Volume expansion in the presence of elevated aldosterone availability is a hallmark of normal pregnancy. Intravascular volume depletion characterizes severe pregnancy-associated disease conditions such as intra-uterine growth retardation, chronic hypertension or pre-eclampsia [1]. Two hypotheses have been forwarded to explain volume depletion in pregnancy: the first hypothesis charges inappropriate sensing of vascular ‘overfilling’, resulting in an increased transendothelial loss of fluid to the extravascular compartment. In contrast, the second hypothesis focuses on vascular ‘underfilling’ due to inappropriately low aldosterone levels. The second hypothesis is based on the assumption that a compensatory increase in the circulating fluid volume is required in normal pregnancy to support fetal substrate delivery.

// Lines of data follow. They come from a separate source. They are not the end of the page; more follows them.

Definition run (w : world) (es : list event) : world := fold_left step es w.

Definition Job_eq_dec (a b : Job) : {a = b} + {a <> b}.
Proof.
  decide equality;
    try apply Z.eq_dec; try apply string_dec.
  - decide equality; apply string_dec.
  - decide equality; apply Z.eq_dec.
  - decide equality.
Defined.

Definition held (w : world) (job : Job) : bool :=
  if in_dec Job_eq_dec job (granted w) then true else false.

(** [startWorker] finalises only the job it got from [getNextJob]. *)
Definition worker_event (w : world) (e : event) : bool :=
  match e with
  | Complete job => held w job
  | Fail _ job _ => held w job
  | _ => true
  end.

Fixpoint worker_run (w : world) (es : list event) : bool :=
  match es with
  | [] => true
  | e :: es' => worker_event w e && worker_run (step w e) es'
  end.

(** Number of leases granted on job [i] so far. *)
Definition leases_granted (i : Z) (w : world) : Z :=
  Z.of_nat (List.length (filter (fun g => id g =? i) (granted w))).

Definition empty_world : world := mkWorld [] [].

(** The columns no statement writes after the insert. *)
Definition same_job (r r' : Job) : Prop :=
  id r' = id r /\ description r' = description r /\
  max_attempts r' = max_attempts r /\
  time_limit_seconds r' = time_limit_seconds r.


(** ** Payloads

    The values [JSON.stringify] accepts, numbers being integers that print
    in plain decimal; an object lists its own properties in enumeration
    order. *)
#[local] Set Warnings "-register-all".
Inductive json : Type :=
| JNull
| JBool (b : bool)
| JNum (n : Z)
| JStr (s : string)
| JArr (items : list json)
| JObj (props : list (string * json)).

Definition dquote : ascii := ascii_of_nat 34.
Definition backslash : ascii := ascii_of_nat 92.

Definition hex_digit (n : nat) : ascii :=
  nth n ["0"; "1"; "2"; "3"; "4"; "5"; "6"; "7"; "8"; "9";
         "a"; "b"; "c"; "d"; "e"; "f"]%char "0"%char.

(** The escapes of JSON string quoting. *)
Definition escape_char (c : ascii) : string :=
  let n := nat_of_ascii c in
  if Nat.eqb n 34 then String backslash (String dquote EmptyString)
  else if Nat.eqb n 92 then String backslash (String backslash EmptyString)
  else if Nat.eqb n 8 then String backslash "b"
  else if Nat.eqb n 12 then String backslash "f"
  else if Nat.eqb n 10 then String backslash "n"
  else if Nat.eqb n 13 then String backslash "r"
  else if Nat.eqb n 9 then String backslash "t"
  else if Nat.ltb n 32 then
    String backslash
      (String "u" (String "0" (String "0"
        (String (hex_digit (Nat.div n 16))
          (String (hex_digit (Nat.modulo n 16)) EmptyString)))))
  else String c EmptyString.

Fixpoint escape (s : string) : string :=
  match s with
  | EmptyString => EmptyString
  | String c s' => append (escape_char c) (escape s')
  end.

Definition quote (s : string) : string :=
  String dquote (append (escape s) (String dquote EmptyString)).

Definition number_to_string (n : Z) : string :=
  NilZero.string_of_int (Z.to_int n).

(** Members separated by commas. *)
Fixpoint join_comma (parts : list string) : string :=
  match parts with
  | [] => EmptyString
  | [p] => p
  | p :: rest => append p (String "," (join_comma rest))
  end.

(** [JSON.stringify] without indentation. *)
Fixpoint JSON_stringify (v : json) : string :=
  match v with
  | JNull => "null"
  | JBool true => "true"
  | JBool false => "false"
  | JNum n => number_to_string n
  | JStr s => quote s
  | JArr items =>
      append "[" (append (join_comma (map JSON_stringify items)) "]")
  | JObj props =>
      append "{"
        (append
           (join_comma
              (map (fun kv => append (quote (fst kv))
                                (String ":" (JSON_stringify (snd kv))))
                   props))
           "}")
  end.

Definition object : Type := list (string * json).

(** Property read: [o.k], [None] for [undefined]. *)
Fixpoint prop (k : string) (o : object) : option json :=
  match o with
  | [] => None
  | (k', v) :: o' => if String.eqb k' k then Some v else prop k o'
  end.

Definition as_number (v : option json) : option Z :=
  match v with
  | Some (JNum n) => Some n
  | _ => None
  end.

(** [const { time_limit_seconds, max_attempts, ...rest } = params]: the
    object [rest]. *)
Definition rest_of (o : object) : object :=
  filter (fun kv => negb (String.eqb (fst kv) "time_limit_seconds"
                          || String.eqb (fst kv) "max_attempts")) o.

(** [createClient(...).enqueueJob]: the parameters handed to [enqueueJob].
    [None] when [params] is outside its type ([max_attempts] or
    [time_limit_seconds] not a number). *)
Definition client_params (params : object) : option JobParams :=
  match as_number (prop "time_limit_seconds" params),
        as_number (prop "max_attempts" params) with
  | Some tls, Some ma =>
      Some (mkParams (JSON_stringify (JObj (rest_of params))) tls ma)
  | _, _ => None
  end.
(** [main] of the lap example, with [n] for the 5 iterations of the source:
    a total timer around a body timer that laps [n] times.  Returns the
    total timer and the body timer. *)
Definition lap_example_main (CTIMER_MEASURE_ON_STOP : bool) (n : nat)
  (t_total t_body : ctimer_t) : Clock (ctimer_t * ctimer_t) :=
  t_total1 <- ctimer_start t_total ;;
  t_body1 <- lap_loop_in CTIMER_MEASURE_ON_STOP n (ctimer_reset t_body) ;;
  t_total2 <- ctimer_stop CTIMER_MEASURE_ON_STOP t_total1 ;;
  ret (ctimer_measure t_total2, t_body1).

(** ** Vocabulary of the clock *)

(** A timestamp as [CLOCK_MONOTONIC] returns it: normalized, not negative,
    and with a representable total of nanoseconds. *)
Definition clock_sample (t : timespec_t) : Prop :=
  normalized t /\ 0 <= tv_sec t /\ fits_long (total_nsec t).

(** The next [k] reads of the clock return clock samples that do not
    decrease. *)
Definition monotonic (w : world) (k : nat) : Prop :=
  forall i : nat, (i < k)%nat ->
    clock_sample (samples w (reads w + i))
    /\ ((S i < k)%nat ->
        total_nsec (samples w (reads w + i))
        <= total_nsec (samples w (reads w + S i))).

(** The two components of a duration agree in sign, as after
    [timespec_sub] on normalized operands. *)
Definition sign_coherent (t : timespec_t) : Prop :=
  (0 <= tv_sec t /\ 0 <= tv_nsec t) \/ (tv_sec t <= 0 /\ tv_nsec t <= 0).

(** ** Facts on the reduction to [long] *)

(** Congruence modulo 2^64 is compatible with the ring operations. *)
#[global] Instance eqm_long_equiv : Equivalence (eqm modulus) :=
  eqm_setoid modulus.
#[global] Instance eqm_long_add : Proper (eqm modulus ==> eqm modulus ==> eqm modulus) Z.add :=
  Zplus_eqm modulus.
#[global] Instance eqm_long_sub : Proper (eqm modulus ==> eqm modulus ==> eqm modulus) Z.sub :=
  Zminus_eqm modulus.
#[global] Instance eqm_long_mul : Proper (eqm modulus ==> eqm modulus ==> eqm modulus) Z.mul :=
  Zmult_eqm modulus.
#[global] Instance eqm_long_opp : Proper (eqm modulus ==> eqm modulus) Z.opp :=
  Zopp_eqm modulus.

Section WrapFacts.

Local Notation "a == b" := (eqm modulus a b) (at level 70).

Lemma wrap_fits (z : Z) : fits_long z -> wrap z = z.
Proof.
  unfold fits_long, wrap, modulus, LONG_MIN, LONG_MAX. intros H.
  rewrite Z.mod_small; lia.
Qed.

Lemma wrap_range (z : Z) : fits_long (wrap z).
Proof.
  unfold fits_long, wrap, LONG_MAX.
  assert (B : 0 <= (z - LONG_MIN) mod modulus < modulus)
    by (apply Z.mod_pos_bound; reflexivity).
  unfold modulus, LONG_MIN in *. lia.
Qed.

Lemma wrap_eqm (z : Z) : wrap z == z.
Proof.
  unfold wrap, eqm.
  rewrite Z.add_mod_idemp_l by (unfold modulus; lia).
  f_equal. ring.
Qed.

Lemma wrap_congr (a b : Z) : a == b -> wrap a = wrap b.
Proof.
  intros H. unfold wrap. f_equal.
  change (a - LONG_MIN == b - LONG_MIN).
  apply Zminus_eqm; [exact H | apply eqm_refl].
Qed.

(** A reduced value that is congruent to a representable one is equal
    to it. *)
Lemma wrap_unique (a b : Z) : a == b -> fits_long b -> wrap a = b.
Proof.
  intros H F. rewrite (wrap_congr _ _ H). now apply wrap_fits.
Qed.

End WrapFacts.
Lemma handler_applies env event ev sid w :
  httpMethod event = "POST" →
  StripeWebhook.constructEvent (req_body event) (stripe_signature event)
    (STRIPE_WEBHOOK_SECRET env) = Returned ev →
  paid_subscription ev = Some sid →
  StripeWebhook.handler env event w = answer (apply_payment sid) w.
Proof.
  intros Hpost Hev Hpaid. unfold StripeWebhook.handler. rewrite Hpost, Hev.
  simpl. unfold StripeWebhook.process, answer.
  rewrite <- (payment_succeeded_applies ev sid Hpaid).
  unfold paid_subscription in Hpaid.
  destruct ev; try discriminate. simpl in Hpaid.
  destruct (assoc "type" fields) as [[| | |t| |]|] eqn:Ht; try discriminate.
  destruct (assoc "data" fields) as [data|] eqn:Hd; try discriminate.
  destruct (String.eqb t "invoice.payment_succeeded") eqn:Et;
    try discriminate.
  unfold read, bind, ret, StripeWebhook.dispatch. simpl. rewrite Ht, Et.
  reflexivity.
Qed.

Lemma verified_payment_applies env event sid w :
  verified_payment env event sid →
  StripeWebhook.handler env event w = answer (apply_payment sid) w.
Proof. intros (Hpost & ev & Hev & Hpaid). by eapply handler_applies. Qed.

End WebhookMore.

Section WebhookFrame.
Context `{Runtime}.

Lemma touches_refl w : touches_only_subscriptions w w.
Proof.
  unfold touches_only_subscriptions, same_catalog.
  split; [tauto|]. split; [done|].
  exists []. rewrite app_nil_r. simpl. repeat split; lia.
Qed.

Lemma payment_succeeded_touches ev w :
  touches_only_subscriptions w (snd (StripeWebhook.payment_succeeded ev w)).
Proof.
  unfold StripeWebhook.payment_succeeded, read, subscriptions_retrieve,
    subscriptions_update.
  run. cases; try apply touches_refl.
  all: unfold touches_only_subscriptions, same_catalog.
  all: split; [simpl; tauto|]; simpl.
  all: split; [first [done | by apply dom_insert_lookup_L]|].
  all: rewrite <- ?app_assoc; eexists; split; [reflexivity|];
    simpl; split; [lia | reflexivity].
Qed.


Lemma dispatch_touches type ev w :
  touches_only_subscriptions w (snd (StripeWebhook.dispatch type ev w)).
Proof.
  unfold StripeWebhook.dispatch.
  destruct type as [[| | |t| |]|]; try apply touches_refl.
  repeat case_match; try apply touches_refl.
  - apply payment_succeeded_touches.
  - rewrite subscription_deleted_same. apply touches_refl.
  - rewrite payment_failed_same. apply touches_refl.
Qed.

(** X1. Whatever the request, the webhook leaves customers, payment
    methods, products, prices and coupons as they were, adds and removes
    no subscription, and issues at most two calls, each a read or an update
    of a subscription. *)
Theorem webhook_touches_only_subscriptions env event w :
  touches_only_subscriptions w (snd (StripeWebhook.handler env event w)).
Proof.
  unfold StripeWebhook.handler, StripeWebhook.process.
  destruct (negb _); [apply touches_refl|].
  destruct (StripeWebhook.constructEvent _ _ _) as [ev|m];
    [|apply touches_refl].
  unfold read. run.
  destruct ev; try apply touches_refl.
  all: pose proof (dispatch_touches (own_prop (JObj fields) "type")
                     (JObj fields) w) as Hd.
  all: destruct (StripeWebhook.dispatch _ _ w) as [[[]|m] w1]; exact Hd.
Qed.

Lemma payment_succeeded_thrown ev w m w1 :
  StripeWebhook.payment_succeeded ev w = (Thrown m, w1) →
  subscriptions w1 = subscriptions w.
Proof.
  unfold StripeWebhook.payment_succeeded, read, subscriptions_retrieve,
    subscriptions_update.
  run. intros Hrun. cases.
Qed.
(** * Selection model of the artwork table (App.tsx)

    A shallow embedding of the component state of [App] and of its
    event handlers: the row predicate [isRowSelected], the single-row
    handlers [onRowSelect] / [onRowUnselect] (the revision that wires
    them to the table) and [onSelectionChange] (the revision that
    reconciles the whole page), the header checkbox handler
    [onSelectAllChange], the bulk command [handleCustomRowSelection], the
    page loader [fetchArtworks], the earlier revision of
    [onSelectionChange] that queues one update per row, and the
    pagination bar.

    React state is modelled by explicit state passing.  A handler reads
    the values captured by the render it was created in (its argument
    [st]) and queues updates; functional updates [setX(prev => ...)] are
    applied, in order, to the pending state. *)

From Stdlib Require Import ZArith String Ascii List Lia.
From stdpp Require Import base decidable gmap sets list strings.

Open Scope Z_scope.

(* [set_solver] clears hypotheses by name whether or not they exist. *)
#[local] Set Warnings "-clear-no-such-hyp".

(** ** Data *)

(** [Artwork] of [./types]: the handlers only ever read [id]; [title]
    stands for the display fields. *)
Record Artwork := mkArtwork {
  artwork_id : Z;
  title : string;
}.

(** The [useState] cells of [App] and the [customTotalRef] ref. *)
Record State := mkState {
  artworks : list Artwork;
  loading : bool;
  currentPage : Z;
  totalRecords : Z;
  selectedRowIds : gset Z;
  deselectedRowIds : gset Z;
  customSelectionTotal : Z;
  selectCount : string;
  customTotalRef : Z;
}.

Definition rowsPerPage : Z := 12.

(** State on first render: [useState] initial values. *)
Definition initialState : State :=
  mkState [] false 1 0 ∅ ∅ 0 "" 0.

(** Setters.  Each takes the updater function, as [setX(prev => ...)];
    [setX(v)] is [setX (λ _, v)]. *)
Definition setArtworks (f : list Artwork → list Artwork) (st : State) : State :=
  mkState (f (artworks st)) (loading st) (currentPage st) (totalRecords st)
    (selectedRowIds st) (deselectedRowIds st) (customSelectionTotal st)
    (selectCount st) (customTotalRef st).

Definition setLoading (f : bool → bool) (st : State) : State :=
  mkState (artworks st) (f (loading st)) (currentPage st) (totalRecords st)
    (selectedRowIds st) (deselectedRowIds st) (customSelectionTotal st)
    (selectCount st) (customTotalRef st).
(** What [state] answers: the sentinel when no offset is below 0.5,
    else the name of the first entry of [_methods] whose signed offset
    is the smallest; the store is only read. *)
Theorem state_names_least_offset c s n s' :
  state c s = (Ok n, s') ->
  s' = s
  /\ ((n = "Unknown"
       /\ forall e name d, e ∈ _methods s -> candidate c s e name d ->
                           (1 # 2 <= d)%Q)
      \/ exists l1 e l2 d,
           _methods s = l1 ++ e :: l2
           /\ candidate c s e n d
           /\ (d < 1 # 2)%Q
           /\ (forall e' name d', e' ∈ l1 -> candidate c s e' name d' ->
                                  (d < d')%Q)
           /\ (forall e' name d', e' ∈ _methods s ->
                 candidate c s e' name d' -> (d <= d')%Q)).
Proof.
  intros Hrun. destruct (state_unfold _ _ _ _ Hrun) as [d0 Hloop].
  destruct (state_loop_spec _ _ _ _ _ _ Hloop) as (-> & Hle & Hmin & Hwho).
  cbn [fst snd] in *. split; [done|].
  destruct Hwho as [[= -> ->]|(l1 & e & l2 & Hms & Hc & Hlt & Hbefore)].
  - left. split; [done|]. apply Hmin.
  - right. exists l1, e, l2, d0. by split_and!.
Qed.

Lemma state_names_least_offset_witness :
  exists e d,
    candidate (motor (102 # 10)) (sync (motor 0) (on_two [])).2 e "a" d
    /\ (d < 1 # 2)%Q.
Proof.
  destruct (state_names_least_offset (motor (102 # 10))
              (sync (motor 0) (on_two [])).2 "a"
              (sync (motor 0) (on_two [])).2)
    as (_ & [[H _]|(l1 & e & l2 & d & _ & Hc & Hd & _)]).
  - vm_compute. reflexivity.
  - discriminate H.
  - exists e, d. split; [exact Hc|exact Hd].
Defined.

(** ** [state] and [has_presets] after [sync] *)

(** The state in which [sync] starts to install the methods. *)
Lemma sync_prepared c s :
  _fd s = None -> quiet s ->
  exists s3,
    sync c s = _create_methods c s3
    /\ _methods s3 = [] /\ positions s3 = ∅
    /\ (tracked s -> device_attrs s3 = ∅)
    /\ (forall pt, _cache s3 !! pt = on_disk c (fs s) pt).
Proof.
  intros Hfd Hq.
  destruct (_remove_methods_run s)
    as (s1 & Hrem & (Hfd1 & Hfs1 & Hco1 & Hcl1 & _) & Hm1 & Hpos1 & Hdev1).
  destruct (sync_loop_run c (set_cache ∅ s1))
    as (s3 & Hloop & _ & _ & _ & _ & (Hm3 & _ & Hdev3 & Hpos3) & Hca3).
  { by rewrite <- Hfd1 in Hfd. }
  { unfold quiet in *. project. by rewrite Hco1. }
  { done. }
  project. exists s3. split_and!.
  - unfold sync. unfold bind at 1. rewrite Hrem.
    unfold bind at 1. unfold modify at 1.
    unfold bind at 1. by rewrite Hloop.
  - congruence.
  - congruence.
  - intros Htr. rewrite Hdev3. by apply Hdev1.
  - intros pt. by rewrite Hca3, Hfs1.
Qed.

Lemma listed_register obj k m s :
  listed s ->
  (obj = TSelf -> strip_prefix "wm_" k = None) ->
  listed (_register_method obj k m s).2.
Proof.
  intros Hl Hk. unfold listed, _register_method, setattr.
  destruct obj; run; intros obj' k' [Hin|Hin]%elem_of_app.
  - by apply Hl.
  - apply list_elem_of_singleton in Hin as [= -> ->]. left. auto.
  - destruct (Hl obj' k' Hin) as [?|[-> Hs]]; [by left|right].
    split; [done|]. rewrite lookup_insert_is_Some.
    destruct (decide (k = k')); auto.
  - apply list_elem_of_singleton in Hin as [= -> ->]. right.
    split; [done|]. by rewrite lookup_insert_eq.
Qed.

Lemma listed_create_step pt x s :
  listed s -> listed (create_preset_methods pt x s).2.
Proof.
  intros Hl. destruct x as [n i]. unfold create_preset_methods.
  destruct (active i) as [[|]|]; [|done..].
  unfold bind at 1. rewrite register_returns.
  unfold bind at 1. rewrite register_returns.
  unfold bind at 1. rewrite register_returns.
  unfold modify. cbn [snd].
  assert (H3 : listed
    (_register_method TDevice ("wm_" +:+ n) (WmPre pt n)
       (_register_method TDevice ("umv_" +:+ n) (UmvPre pt n)
          (_register_method TDevice ("mv_" +:+ n) (MvPre pt n) s).2).2).2).
  { repeat apply listed_register; done. }
  intros obj k Hk. project. by apply H3.
Qed.

Lemma listed_create_methods c s :
  listed s -> listed (_create_methods c s).2.
Proof.
  intros Hl. unfold _create_methods. unfold bind at 1.
  assert (H1 : listed
    (for_each (map_to_list (_paths c)).*1 (fun preset_type =>
       _register_method TSelf ("add_" +:+ preset_type) (Add preset_type) ;;
       _register_method TSelf ("add_here_" +:+ preset_type)
         (AddHere preset_type)) s).2).
  { apply (for_each_preserves _ listed); [|done].
    intros pt s0 _ Hs0. unfold bind. rewrite register_returns.
    by repeat apply listed_register. }
  destruct (for_each (map_to_list (_paths c)).*1 _ s) as [[[]|e|] s1];
    [|done..].
  unfold bind, gets. cbn [fst snd] in *.
  apply (for_each_preserves _ listed); [|done].
  intros [pt d] s0 _ Hs0.
  apply (for_each_preserves _ listed); [|done].
  intros x s2 _. apply listed_create_step.
Qed.

Lemma listed_sync c s :
  _fd s = None -> quiet s -> listed (sync c s).2.
Proof.
  intros Hfd Hq.
  destruct (sync_prepared c s Hfd Hq) as (s3 & -> & Hm3 & _).
  apply listed_create_methods. intros obj k. rewrite Hm3.
  by intros ?%elem_of_nil.
Qed.

Lemma strip_wm name : strip_prefix "wm_" ("wm_" +:+ name) = Some name.
Proof. done. Qed.

(** After [sync], [state] answers with the sentinel or with the name of
    a preset that is in the cache with a true active flag. *)
Theorem state_after_sync c c' s n s' :
  _fd s = None -> quiet s -> tracked s ->
  state c' (sync c s).2 = (Ok n, s') ->
  n = "Unknown" \/ exists pt, live (_cache (sync c s).2) pt n.
Proof.
  intros Hfd Hq Htr Hstate.
  destruct (sync_run c s Hfd Hq) as (_ & _ & _ & _ & _ & Hlive & _).
  destruct (Hlive Htr) as [Hdev _].
  pose proof (listed_sync c s Hfd Hq) as Hl.
  destruct (state_unfold _ _ _ _ Hstate) as [d Hloop].
  destruct (state_loop_spec _ _ _ _ _ _ Hloop) as (_ & _ & _ & Hwho).
  cbn [fst snd] in Hwho.
  destruct Hwho as [[= -> ->]|(l1 & [obj k] & l2 & Hms & [Hk _] & _)];
    [by left|right].
  cbn [snd] in Hk.
  destruct (Hl obj k) as [[_ Hno]|[-> [m Hm]]].
  { rewrite Hms. apply elem_of_app. right. apply list_elem_of_here. }
  { congruence. }
  destruct (Hdev k m Hm) as (pt & nm & Hacc & Hlv).
  exists pt.
  destruct Hacc as [[-> _]|[[-> _]|[-> _]]]; [done..|].
  rewrite strip_wm in Hk. by injection Hk as <-.
Qed.

Lemma state_after_sync_witness :
  exists pt, live (_cache (sync (motor 0) (on_two [])).2) pt "a".
Proof.
  destruct (state_after_sync (motor 0) (motor (102 # 10)) (on_two []) "a"
              (sync (motor 0) (on_two [])).2) as [H|H].
  - reflexivity.
  - apply quiet_new.
  - apply tracked_new.
  - vm_compute. reflexivity.
  - discriminate H.
  - exact H.
Defined.
(** * FormManager: a reactive form-state engine

    Shallow embedding of [src/FormManager.ts] (classes [ValidationRule],
    [FormFieldConditionalEvent], [FormFieldConditional], [FormField] and
    [FormManager]) and the properties of its operations.  The second source
    file is an earlier spelling of the same classes, with [controls] where
    this one has [formFields]; its methods have the same bodies.

    Modelling decisions.

    - JavaScript objects are mutable and shared by reference.  Every
      [FormField] lives in a heap ([heap]); the two tables of the manager map
      a field name to a reference into it.  [new FormField] allocates a fresh
      cell, an assignment [f.x = v] overwrites the cell.
    - [formFields] and [conditionallyRemovedFormFields] are plain objects used
      as tables.  A table is the list of its own properties in creation order
      ([JSObject]); [Object_keys] enumerates canonical array indices first, in
      ascending order, then the other keys in creation order, as
      [Object.keys] does.  Both tables are created by [{}], so a lookup
      [o[k]] that finds no own property goes on to [Object.prototype]:
      [read] gives the own property, or the inherited member for the names
      of [Object_prototype_names], or [undefined].  [get], [set], [delete]
      and [has] are the own-property primitives under it.
    - The model covers the manager as long as [Object.prototype] and the
      prototypes of the two tables are what the language makes them.  A call
      that would write to a member of [Object.prototype], or replace the
      prototype of a table by assigning under [__proto__], ends with the
      completion [Unmodelled]: the model says nothing of what follows it.
      No table of a manager built by the operations has an own property
      called [__proto__] ([table_invariant_calls]); a state of the model
      that has one stands for no such manager.
    - [any] is the type [Value]; [===] is [strict_equal].  Numbers are the
      integers and [NaN], which is not equal to itself.
    - The two user callbacks [validate] and [isShowing] are total functions
      that read the form and never write it (spec sections 4.1 and 4.2).
      What they can read is a [FormView]: the data of every field and the
      two tables.
    - An operation is a computation in the monad [M]: it takes the manager,
      returns a completion (normal or thrown), the manager it leaves behind
      (a throw keeps the writes made before it) and the list of callback
      evaluations it performed. *)

From Stdlib Require Import String Ascii List Bool Arith NArith ZArith Lia Permutation.
Import ListNotations.
Local Open Scope string_scope.

Set Implicit Arguments.

(** ** Values *)

Definition Ref := nat.

Inductive Value : Type :=
| VUndefined
| VNull
| VBoolean (b : bool)
| VNumber (z : Z)
| VNaN
| VString (s : string)
| VObject (r : Ref).

(** [a === b]; [NaN === NaN] is [false]. *)
Definition strict_equal (a b : Value) : bool :=
  match a, b with
  | VUndefined, VUndefined => true
  | VNull, VNull => true
  | VBoolean x, VBoolean y => Bool.eqb x y
  | VNumber x, VNumber y => Z.eqb x y
  | VString x, VString y => String.eqb x y
  | VObject x, VObject y => Nat.eqb x y
  | _, _ => false
  end.

(** ** Objects used as tables *)

(** The own properties of an object, in creation order.  An object has
    each own name once, and no operation of the manager creates an own
    property called [__proto__] ([table_invariant_calls] below). *)
Definition JSObject (A : Type) := list (string * A).

(** The property names every object created by [{}] inherits. *)
Definition Object_prototype_names : list string :=
  ["constructor"; "__defineGetter__"; "__defineSetter__"; "hasOwnProperty";
   "__lookupGetter__"; "__lookupSetter__"; "isPrototypeOf";
   "propertyIsEnumerable"; "toString"; "valueOf"; "__proto__";
   "toLocaleString"].
(** * Fact-checker pipeline (app.py): claim extraction and verification

    A shallow embedding of [src/app.py]: the two pipeline functions
    [extract_claims] and [verify_claim], the clean-up of the text-generation
    service's answer that both share, and the script body that saves an
    uploaded PDF, runs the pipeline and removes the temporary file.

    Python values are embedded as follows.
    - [str] is a list of Unicode code points ([pystr]).
    - The objects produced by [json.loads] (and the dictionaries the
      function [verify_claim] returns) are values of type [json]; a [dict]
      is a finite map from strings, whose equality is the equality
      of Python dictionaries (same keys, same values).
    - An exception is a value of type [exn]; code that may raise returns a
      [result].  Code that also talks to the outside world (the two service
      clients, the PDF loader, the Streamlit widgets, the file system) is a
      state transformer over [world] that returns a [result]. *)

From Stdlib Require Import ZArith NArith String Ascii.
From stdpp Require Import gmap list fin_maps pretty.

Local Open Scope N_scope.

(** ** Python strings *)

Definition pystr := list N.

(** An ASCII literal of the source, as a sequence of code points (the
    other characters of the source, all of them emoji, are written as
    their code points). *)
Definition py (s : string) : pystr :=
  (fun a => N_of_ascii a) <$> list_ascii_of_string s.

(** The same, for text that contains double quotes: the apostrophe is
    written for the double quote (none of the literals of [app.py] written
    this way contains an apostrophe of its own). *)
Definition pyq (s : string) : pystr :=
  (fun c => if c =? 39 then 34 else c) <$> py s.

Definition nl : pystr := [10].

According to the second concept, maternal blood pressure increases due to counter-regulatory mechanisms when placental blood supply is reduced [2]. In support of the ‘underfilling’ hypothesis are observations that a compromised volume status before pregnancy or a reduced ability to retain sodium by pregnant women predicts a complicated pregnancy outcome. The relevance of intravascular volume expansion during normal pregnancy is also supported by the clinical observation that further reduction of fluids by prescribing either diuretics or salt restriction does not prevent or improve the course of the disease [3]. On the contrary, acute volume expansion in overt pre-eclampsia has been observed to transiently decrease blood pressure [4]. Assuming low aldosterone availability to be the cause rather than the consequence of pre-eclampsia [5], we recently observed an association between a reduced 18-methyl oxidase, the rate limiting enzymatic step of aldosterone synthase (CYP11B2), an increased frequency of polymorphisms in the gene of the same enzyme and pre-eclampsia [6]. Likewise, patients with inborn corticosterone methyl oxidase deficiency are known to decompensate at times of sodium deprivation. Here, we demonstrate for the first time the utility of prescribing supplemental NaCl for a woman with neither the increase in aldosterone production nor the blood pressure drop expected during pregnancy.